PROBLEM STATEMENT: Please return every line in the entries below with the word "done" in it.

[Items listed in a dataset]
Lemma rz_step_bounded op s t0 :
  rz_bounded t0 s.2 → 0 <= t0 <= rz_time op → rz_time op <= I64_MAX →
  rz_bounded (rz_time op) (rz_step op s).2.
Proof.
  intros [Hc Hs] Ht Hmax. unfold rz_bounded, rz_count, rz_slot_row_count in *.
  destruct (rz_step_cases op s) as [Hold|(ip & auth & sl & key & body & now & value & exp & -> & H3 & H4 & H5 & _ & Heq)].
  - rewrite !size_count_where in *. split.
    + eapply Z.le_trans; [|exact Hc]. apply count_where_le. intros k r Hr _. specialize (Hold k r Hr).
      destruct (s.2.(mb_rendezvous) !! k) as [r0|]; [by exists r0|done].
    + intros slot t Htt. etrans; [|apply (Hs slot (rz_time op)); lia].
      apply count_where_le. intros k r Hr Hl.
      destruct (rz_step_live op s slot t k r ltac:(lia) ltac:(lia) ltac:(lia) Hr Hl (Hold k r Hr))
        as (r0 & H3 & H4).
      by exists r0.
  - rewrite Heq. unfold rz_count, rz_slot_row_count in *. cbn [rz_time] in *. split.
    + rewrite map_size_insert_None by done. lia.
    + intros slot t Htt. rewrite count_where_insert by done. cbn [fst].
      assert (count_where (fun k r => bool_decide (k.1 = slot) && (as_i64 t <? rz_expires_at r)) s.2.(mb_rendezvous)
        <= count_where (fun k r => bool_decide (k.1 = slot) && (as_i64 now <? rz_expires_at r)) s.2.(mb_rendezvous)) as Hle.
      { apply count_where_le. intros k r Hr Hl. exists r. split; [done|].
        apply andb_true_iff in Hl as [-> Hl]. zbool. rewrite as_i64_small in Hl |- * by lia.
        apply Z.ltb_lt. rewrite as_i64_small in * by lia. lia. }
      pose proof (Hs slot now ltac:(lia)) as Hb.
      destruct (decide (sl = slot)) as [->|Hne].
      * destruct (_ && _); cbn; lia.
      * rewrite bool_decide_false by done. cbn. lia.
Qed.
(* ===== verification/Code.v ===== *)
(** * Short-code pairing ([core/src/code.rs], [core/src/pairing.rs])

    A sender shows a code such as [4821-crater-mango@relay]; a receiver types it, and the
    two run a password-authenticated key exchange through the rendezvous board of the
    relay.  First the codes as text, then the two protocols as programs of [Program.v]:
    the old one, in which the sender waits for one receiver with a live handshake, and
    the one of the long-lived slots, in which a [CodeHost] answers each receiver with a
    fresh one.  Durations are in milliseconds.

    SPAKE2, BLAKE3 and base32 are parameters; of a URL the model keeps the relay, the
    slot, the key and the query apart. *)
From stdpp Require Import pretty gmap.
From S2P Require Import Prelude.
From S2P Require Import Program.
From S2P Require Import Text.
From S2P Require Import ChunkCipher.
From S2P Require Import SyncCodec.
From S2P Require Import Limits.
From S2P Require Import Store.
From S2P Require Import Mailbox.
From S2P Require Import UploadHttp.
From S2P Require Import Rendezvous.
From S2P Require Import SealedLayout.
From S2P Require Import UploadClient.
Local Open Scope Z_scope.
Local Open Scope prog_scope.

(** ** Words and codes *)

(** [wordlist::WORDS]. *)
Definition WORDS : list string :=
  ["acid"; "acorn"; "album"; "amber"; "anvil"; "apple"; "apron"; "arch"; "arena"; "armor"; "ash";
   "aspen"; "atlas"; "attic"; "axle"; "bacon"; "badge"; "bagel"; "bamboo"; "banjo"; "barn";
   "basil"; "bay"; "beacon"; "beam"; "bean"; "bear"; "beetle"; "bell"; "berry"; "birch"; "bison";
   "blade"; "blaze"; "bloom"; "board"; "boat"; "bolt"; "bongo"; "bonus"; "boot"; "boulder";
   "brave"; "bread"; "brick"; "bridge"; "broom"; "brush"; "bubble"; "bucket"; "buffalo"; "bugle";
   "bulb"; "bundle"; "cabin"; "cable"; "cactus"; "camel"; "candle"; "canoe"; "canvas"; "canyon";
   "cape"; "cargo"; "carol"; "carrot"; "castle"; "cave"; "cedar"; "cell"; "chalk"; "cherry";
   "chess"; "chime"; "cider"; "cinder"; "cliff"; "cloak"; "clover"; "cluster"; "coal"; "cobra";
   "cocoa"; "comet"; "copper"; "coral"; "cotton"; "cove"; "crane"; "crater"; "crayon"; "creek";
   "crest"; "crow"; "crown"; "cube"; "dagger"; "daisy"; "dawn"; "delta"; "denim"; "desk";
   "diamond"; "dingo"; "dock"; "dolphin"; "donut"; "dove"; "dragon"; "drum"; "dune"; "eagle";
   "ember"; "emu"; "engine"; "fable"; "falcon"; "fang"; "fern"; "ferry"; "fiber"; "field"; "fig";
   "finch"; "flame"; "flask"; "flint"; "flute"; "forest"; "fox"; "frost"; "garlic"; "gecko";
   "ginger"; "glacier"; "globe"; "glove"; "gnome"; "goat"; "gold"; "grape"; "grotto"; "guitar";
   "hammer"; "harbor"; "hawk"; "hazel"; "hedge"; "helm"; "heron"; "hive"; "honey"; "horn"; "hut";
   "igloo"; "indigo"; "ivory"; "ivy"; "jaguar"; "jasmine"; "jelly"; "jet"; "jewel"; "kayak";
   "kelp"; "kettle"; "key"; "kiwi"; "koala"; "lagoon"; "lantern"; "lark"; "laurel"; "leaf";
   "ledger"; "lemon"; "lentil"; "lily"; "lime"; "linen"; "lion"; "llama"; "lobster"; "locket";
   "lotus"; "lynx"; "mango"; "maple"; "marble"; "marsh"; "meadow"; "melon"; "mesa"; "meteor";
   "mint"; "mist"; "moss"; "moth"; "mule"; "nectar"; "needle"; "nest"; "nettle"; "nickel";
   "noble"; "nomad"; "oak"; "oasis"; "ocean"; "olive"; "onyx"; "opal"; "orbit"; "otter"; "owl";
   "oxide"; "paddle"; "palm"; "panda"; "papaya"; "parrot"; "peach"; "pearl"; "pebble"; "pepper";
   "phoenix"; "pigeon"; "pillow"; "pine"; "piston"; "plum"; "pond"; "poppy"; "prairie"; "puma";
   "quartz"; "quill"; "quilt"; "radish"; "raft"; "rapid"; "raven"; "reef"; "ribbon"; "ridge";
   "river"; "robin"; "rocket"; "rose"; "rubble"; "ruby"; "sable"; "saffron"; "sage"; "salmon";
   "sand"]%string.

WRITTEN ANSWER:
      destruct (s.2.(mb_rendezvous) !! k) as [r0|]; [by exists r0|done].
    + rewrite map_size_insert_None by done. lia.
    + intros slot t Htt. rewrite count_where_insert by done. cbn [fst].
      { apply count_where_le. intros k r Hr Hl. exists r. split; [done|].
      * rewrite bool_decide_false by done. cbn. lia.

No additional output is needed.